_Exercise requirements:_
Nothing outside the range below should be printed. Output exactly the lines from the line with "Proof. intros Hd Hb. unfold io, fs_map_err." to the line with "Lemma calm_io_sync d", both included.

Saved data entries
********

Lemma calm_io_call d : calm d -> io fs_call d = (Ok tt, d).
Proof. intros Hd. unfold io, fs_map_err. by rewrite (calm_call d Hd). Qed.
Lemma calm_io_read name bytes d : calm d -> dk_files d !! name = Some bytes -> io (fs_read name) d = (Ok bytes, d).
Proof. intros Hd Hb. unfold io, fs_map_err. by rewrite (calm_read name d bytes Hd Hb). Qed.
Lemma calm_io_len name bytes d :
  calm d -> dk_files d !! name = Some bytes -> io (fs_metadata_len name) d = (Ok (len bytes), d).
Proof. intros Hd Hb. unfold io, fs_map_err, fs_metadata_len, fs_bind. by rewrite (calm_read name d bytes Hd Hb). Qed.
Lemma calm_io_sync d : calm d -> io fs_sync_directory d = (Ok tt, d).
Proof. intros Hd. unfold io, fs_map_err, fs_sync_directory, fs_bind. by rewrite !(calm_call d Hd). Qed.
Lemma calm_io_create_new name d :
  calm d -> dk_files d !! name = None ->
  io (fs_create_new name) d = (Ok tt, with_files (<[name := []]> (dk_files d)) d).
Proof. intros Hd Hn. unfold io, fs_map_err, fs_create_new, fs_bind. by rewrite (calm_call d Hd), Hn. Qed.
Lemma calm_io_write name bytes d :
  calm d ->
  io (fs_write name bytes) d
  = (Ok tt, with_files (<[name := default [] (dk_files d !! name) ++ bytes]> (dk_files d)) d).
Proof. intros Hd. unfold io, fs_map_err, fs_write. by rewrite (calm_next d Hd). Qed.
Lemma calm_io_rename from to bytes d :
  calm d -> dk_files d !! from = Some bytes ->
  io (fs_rename from to) d = (Ok tt, with_files (<[to := bytes]> (delete from (dk_files d))) d).
Proof.
  intros Hd Hb. unfold io, fs_map_err, fs_rename, fs_bind. rewrite (calm_call d Hd). unfold fs_lookup. by rewrite Hb.
Qed.
Lemma calm_io_append name bytes d :
  calm d -> dk_files d !! name = Some bytes -> io (fs_open_append name) d = (Ok tt, d).
Proof. intros Hd Hb. unfold io, fs_map_err, fs_open_append, fs_bind. by rewrite (calm_read name d bytes Hd Hb). Qed.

********

_Written answer:_
Proof. intros Hd Hb. unfold io, fs_map_err. by rewrite (calm_read name d bytes Hd Hb). Qed.
Lemma calm_io_len name bytes d :
  calm d -> dk_files d !! name = Some bytes -> io (fs_metadata_len name) d = (Ok (len bytes), d).
Proof. intros Hd Hb. unfold io, fs_map_err, fs_metadata_len, fs_bind. by rewrite (calm_read name d bytes Hd Hb). Qed.
Lemma calm_io_sync d : calm d -> io fs_sync_directory d = (Ok tt, d).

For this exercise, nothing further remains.